• Entries shown:
(** * The name of the saved file *)

Section FileName.

Local Arguments String.append !_ _ /.

Lemma replace_char_length (a b : ascii) (s : string) :
  String.length (replace_char a b s) = String.length s.
Proof. induction s as [|c s IH]; simpl; [done | by rewrite IH]. Qed.

Lemma replace_char_gone (a b : ascii) (s : string) :
  a <> b -> has_char a (replace_char a b s) = false.
Proof.
  intros Hab. induction s as [|c s IH]; simpl; [done |].
  rewrite IH, orb_false_r.
  destruct (Ascii.eqb_spec c a) as [-> | Hc].
  - apply Ascii.eqb_neq. congruence.
  - by apply Ascii.eqb_neq.
Qed.

Lemma uint_no_space (u : Decimal.uint) :
  has_char " " (NilEmpty.string_of_uint u) = false.
Proof. induction u; simpl; auto. Qed.

Lemma str_int_no_space (z : Z) : has_char " " (str_int z) = false.
Proof.
  unfold str_int, NilZero.string_of_int, NilZero.string_of_uint.
  destruct (Z.to_int z) as [u | u]; destruct u; simpl;
    auto using uint_no_space.
Qed.

Lemma pad2_no_space (z : Z) : has_char " " (pad2 z) = false.
Proof.
  unfold pad2. destruct (z <? 10); [| apply str_int_no_space].
  rewrite has_char_app, str_int_no_space. reflexivity.
Qed.

Lemma pad4_no_space (z : Z) : has_char " " (pad4 z) = false.
Proof.
  unfold pad4.
  destruct (z <? 10); [| destruct (z <? 100); [| destruct (z <? 1000)]];
    rewrite ?has_char_app, str_int_no_space; reflexivity.
Qed.

(** X13. The name of the file [-save] writes has no blank in it when the
    device address has none: every blank of the command is written as an
    underscore, and the time stamp has none. The command keeps its
    length in the name. *)
Theorem save_filename_no_space (ip command : string) (now : datetime) :
  has_char " " ip = false ->
  has_char " " (save_filename ip command now) = false /\
  String.length (replace_char " " "_" command) = String.length command.
Proof.
  intros Hip. split; [| apply replace_char_length].
  unfold save_filename, strftime_stamp.
  destruct (ord2ymd (dt_ordinal now)) as [[y m] d].
  rewrite !has_char_app, Hip, replace_char_gone by discriminate.
  rewrite pad4_no_space, !pad2_no_space. reflexivity.
Qed.

Lemma save_filename_no_space_witness :
  has_char " " (save_filename "192.168.1.1" "show ip  route"
                  (mkDatetime 739924 16 43 7)) = false /\
  String.length (replace_char " " "_" "show ip  route")
  = String.length "show ip  route".
Proof.
  apply (save_filename_no_space "192.168.1.1" "show ip  route").
  reflexivity.
Defined.

End FileName.

(** * Further properties of add.py *)

Section AdderRuns.

Local Arguments String.append !_ _ /.

Lemma json_char_no_lf (c : ascii) : has_char LF (json_char c) = false.
Proof. destruct c as [[] [] [] [] [] [] [] []]; reflexivity. Qed.

Lemma json_body_no_lf (s : string) : has_char LF (json_body s) = false.
Proof.
  induction s as [|c s IH]; [done |].
  cbn [json_body]. by rewrite has_char_app, json_char_no_lf, IH.
Qed.

Lemma json_string_no_lf (s : string) : has_char LF (json_string s) = false.
Proof.
  unfold json_string. by rewrite !has_char_app, json_body_no_lf.
Qed.

Lemma int_too_long (s : string) (digits : nat) :
  int_of_text s = IntTooLong digits -> (MAX_STR_DIGITS < digits)%nat.
Proof.
  unfold int_of_text.
  destruct (split_sign _) as [negative body].
  destruct (starts_with_underscore body); [discriminate |].
  destruct (scan_digits body 0 0 false) as [value k rest |];
    [| discriminate].
  destruct (Nat.ltb_spec MAX_STR_DIGITS k) as [Hlt | _].
  - intros [= <-]. exact Hlt.
  - destruct (k =? 0)%nat; [discriminate |].
    destruct (lstrip rest); discriminate.
Qed.

Lemma limit_text : str_int (Z.of_nat MAX_STR_DIGITS) = "4300".
Proof. vm_compute. reflexivity. Qed.

(** [int] on some texts: the blanks at both ends are skipped and single
    underscores may stand between digits; the file separator (code 28) is
    no blank; 4301 digits are beyond the limit, also when they are zeros
    and also when another character follows them. *)
Lemma int_of_text_examples :
  int_of_text " 12 " = IntValue 12 /\
  int_of_text "-1_000" = IntValue (-1000) /\
  int_of_text (String "028" "12") = IntInvalid /\
  int_of_text "1__0" = IntInvalid /\
  int_of_text (zeros 4300) = IntValue 0 /\
  int_of_text (zeros 4301) = IntTooLong 4301 /\
  int_of_text (zeros 4301 +:+ "x") = IntTooLong 4301.
Proof. vm_compute. repeat apply conj; reflexivity. Qed.

(** X14. Whatever its arguments in ASCII, the adder prints exactly one
    line on standard output, a JSON object, and its exit status agrees
    with the "success" field. When the first argument is an integer and
    twice its value has no more digits than the limit, the status is 0,
    the line holds that sum and nothing goes to the error stream.
    Otherwise the status is 1 and the line is the error object, with the
    message also after "Error: " on the error stream: the message of an
    invalid literal, with the first 200 characters of the [repr] of the
    argument; or the message of [int] for more than 4300 digits, with
    their number; or the message of [json.dumps] for a sum of more than
    4300 digits. Only the first argument decides the output: the second
    one is never read. *)
Theorem add_prints_one_json_line (args : Add.Namespace) (w : World) :
  all_chars is_ascii (Add.num1 args) = true ->
  let '(r, w') := Add.main args w in
  exists line : string,
    stdout w' = stdout w +:+ line +:+ nl /\
    has_char LF line = false /\
    ((exists a : Z,
        int_of_text (Add.num1 args) = IntValue a /\
        (String.length (str_int (Z.abs (a + a))) <= MAX_STR_DIGITS)%nat /\
        exit_status r = 0 /\
        line = Add.dumps_output (a + a) /\
        stderr w' = stderr w)
     \/
     (exists msg : string,
        exit_status r = 1 /\
        line = Add.dumps_error msg /\
        stderr w' = stderr w +:+ ("Error: " +:+ msg) +:+ nl /\
        ((int_of_text (Add.num1 args) = IntInvalid /\
          msg = "invalid literal for int() with base 10: "
                +:+ take_s 200 (repr (Add.num1 args)))
         \/
         (exists digits : nat,
            int_of_text (Add.num1 args) = IntTooLong digits /\
            (MAX_STR_DIGITS < digits)%nat /\
            msg = "Exceeds the limit (4300 digits) for integer string conversion: value has "
                  +:+ str_int (Z.of_nat digits)
                  +:+ " digits; use sys.set_int_max_str_digits() to increase the limit")
         \/
         (exists a : Z,
            int_of_text (Add.num1 args) = IntValue a /\
            (MAX_STR_DIGITS < String.length (str_int (Z.abs (a + a))))%nat /\
            msg = "Exceeds the limit (4300 digits) for integer string conversion; use sys.set_int_max_str_digits() to increase the limit")))).
Proof.
  intros _.
  unfold Add.main, try_except, py_int.
  destruct (int_of_text (Add.num1 args)) as [a | | digits] eqn:Ha.
  - erewrite bind_eq by reflexivity.
    erewrite bind_eq by reflexivity.
    unfold Add.json_dumps_output, int_repr. rewrite limit_text.
    destruct (Nat.ltb_spec MAX_STR_DIGITS
                (String.length (str_int (Z.abs (a + a))))) as [Hlt | Hle].
    + exists (Add.dumps_error "Exceeds the limit (4300 digits) for integer string conversion; use sys.set_int_max_str_digits() to increase the limit").
      split; [reflexivity |]. split.
      * unfold Add.dumps_error.
        by rewrite !has_char_app, !json_string_no_lf.
      * right. eexists.
        refine (conj eq_refl (conj eq_refl (conj eq_refl _))).
        right. right. exists a. by repeat apply conj.
    + exists (Add.dumps_output (a + a)).
      split; [reflexivity |]. split.
      * unfold Add.dumps_output, Add.output_text.
        by rewrite !has_char_app, !json_string_no_lf, str_int_no_lf.
      * left. exists a. by repeat apply conj.
  - exists (Add.dumps_error
              ("invalid literal for int() with base 10: "
               +:+ take_s 200 (repr (Add.num1 args)))).
    split; [reflexivity |]. split.
    + unfold Add.dumps_error.
      by rewrite !has_char_app, !json_string_no_lf.
    + right. eexists.
      refine (conj eq_refl (conj eq_refl (conj eq_refl _))).
      left. by split.
  - rewrite limit_text.
    exists (Add.dumps_error
              ("Exceeds the limit (4300 digits) for integer string conversion: value has "
               +:+ str_int (Z.of_nat digits)
               +:+ " digits; use sys.set_int_max_str_digits() to increase the limit")).
    split; [reflexivity |]. split.
    + unfold Add.dumps_error.
      by rewrite !has_char_app, !json_string_no_lf.
    + right. eexists.
      refine (conj eq_refl (conj eq_refl (conj eq_refl _))).
      right. left. exists digits.
      refine (conj eq_refl (conj _ eq_refl)).
      by apply int_too_long in Ha.
Qed.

• To do:
From the records above, copy each line where the word "rest" can be found.

• Completed task:
  destruct (scan_digits body 0 0 false) as [value k rest |];
    destruct (lstrip rest); discriminate.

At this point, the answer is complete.